TEMPO.CO, Jakarta – Komisi IV meminta Kementerian Kelautan dan Perikanan (KKP) menindaklanjuti isu yang beredar, antara lain demo nelayan di berbagai daerah terhadap PP 85 tahun 2021. Ketua Komisi IV DPR RI dari Fraksi PDI Perjuangan, Sudin mengatakan demo tersebut terjadi di Jawa Tengah, khususnya di Pati, Rembang, dan Tegal.
“Di demo-demo nelayan ini menolak pajak tangkapan ikan sebesar 10 persen,” tuturnya dalam rapat kerja bersama Menteri Kelautan dan Perkanan di Gedung DPR RI, Senayan, Jakarta Selatan pada Selasa, 17 Januari 2023.
Ia menilai pungutan pajak tersebut telah merugikan nelayan, terlebih biaya operasional para nelayan sangat tinggi.
Selain itu, ia menyebut demo nelayan yang menolak adanya kebijakan penangkapan ikan terukur. Nelayan memprotes kebijakan tersebut lantaran aturan yang ada belum jelas dan sosialisasinya belum optimal.
Misalnya, kata dia, aturan soal pemberian tangkapan kepada korporasi atau investor asing. Lalu soal pembagian wilayah untuk nelayan kecil dan serta industri.
Karena itu, Komisi IV DPR meminta KKP melakukan pendalaman materi atas kebijakan penangkapan ikan terukur (PIT). Sudin sendiri mengusulkan agar dibuat focus group discussion (FGD).
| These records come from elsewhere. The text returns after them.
(** ** The two [while] loops that bring an angle back to one turn

    [while theta >= math.pi: theta -= 2.0 * math.pi] and
    [while theta < -math.pi: theta += 2.0 * math.pi].  Each iteration
    lowers the number of whole turns by one, which is the measure of the
    recursion. *)

Definition turns (r : R) : nat := Z.to_nat (up (r / (2 * PI))).

Lemma turns_decrease (r : R) : PI <= r -> (turns (r - 2 * PI) < turns r)%nat.
Proof.
  intros Hr. unfold turns.
  pose proof PI_RGT_0 as Hpi.
  set (q := r / (2 * PI)).
  assert (Hq : (r - 2 * PI) / (2 * PI) = q - 1) by (unfold q; field; lra).
  rewrite Hq.
  assert (Hhalf : 1 / 2 <= q).
  { assert (Hrq : r = q * (2 * PI)) by (unfold q; field; lra). nra. }
  destruct (archimed q) as [Hu1 Hu2].
  assert (Hup : up (q - 1) = (up q - 1)%Z).
  { symmetry. apply tech_up; rewrite minus_IZR; lra. }
  rewrite Hup.
  assert (0 < IZR (up q)) by lra.
  assert (0 < up q)%Z by (apply lt_IZR; assumption).
  lia.
Qed.

Equations? wrap_down (theta : R) : R by wf (turns theta) Peano.lt :=
  wrap_down theta with Rge_dec theta PI := {
    | left _ => wrap_down (theta - 2.0 * PI);
    | right _ => theta }.
Proof.
  replace (2.0 * PI) with (2 * PI) by lra.
  apply turns_decrease. lra.
Qed.

Equations? wrap_up (theta : R) : R by wf (turns (- theta)) Peano.lt :=
  wrap_up theta with Rlt_dec theta (- PI) := {
    | left _ => wrap_up (theta + 2.0 * PI);
    | right _ => theta }.
Proof.
  replace (- (theta + 2.0 * PI)) with (- theta - 2 * PI) by lra.
  apply turns_decrease. lra.
Qed.

(** ** What the module takes from the framework *)

Module spaces.

(** Modelled from the spec: [gym.spaces.Discrete], the discrete
    action-space abstraction of the hosting framework, is not part of
    the module; the spec describes it as validating that actions are
    drawn from {0,1} for [Discrete(2)], that is from {0, ..., n-1}. *)
Inductive Discrete : Type := mkDiscrete (n : Z).

(** Modelled from the spec: [Discrete.contains], absent with its class;
    [Discrete(n)] holds the actions 0, ..., n-1, so [Discrete(2)] holds
    0 and 1 as the spec says. *)
Definition contains (sp : Discrete) (x : Z) : bool :=
  let 'mkDiscrete n := sp in (0 <=? x)%Z && (x <? n)%Z.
Tujuannya, agar para anggota Komisi IV DPR dapat mendapatkan gambaran secara umum tentang kebijakan itu. Sehingga para anggota DPR itu dapat kembali ke daerah masing-masing mensosialisasikannya kepada para nelayan.
Sebelumnya, KKP menyatakan tengah berupaya agar kebijakan PIT berlaku pada Januari 2023. KKP tengah menunggu persetujuan dari Presiden Joko Widodo atau Jokowi.
Menteri Kelautan dan Perikanan Sakti Wahyu Trenggono mengatakan payung hukum kebijakan penangkapan ikan terukur perlu diselesaikan terlebih dulu. Menurut Trenggono, program penangkapan ikan terukur diperlukan agar populasi perikanan terjaga dengan baik.
Nantinya, kata dia, terdapat tiga jenis kuota yang akan diberikan dalam lingkup kebijakan penangkapan ikan terukur.
Pertama, kuota jumlah yang akan diberikan kepada pelaku penangkap ikan. Kedua, kuota diberikan kepada masyarakat lokal atau pesisir. Ketiga, kuota untuk pendidikan, pelatihan, dan hobi.
Melalui kebijakan itu, ikan oleh kapal-kapal di laut tidak lagi memerlukan izin pemerintah pusat maupun pemerintah daerah. Alhasil, penangkapan ikan dilakukan dengan berbasis kuota. “Kalau dulu rezim lama itu dengan izin kapal. Izin kapal yang 30 GT kebawah itu adalah izin daerah, lalu di atas 30 GT izin pusat,” ujarnya.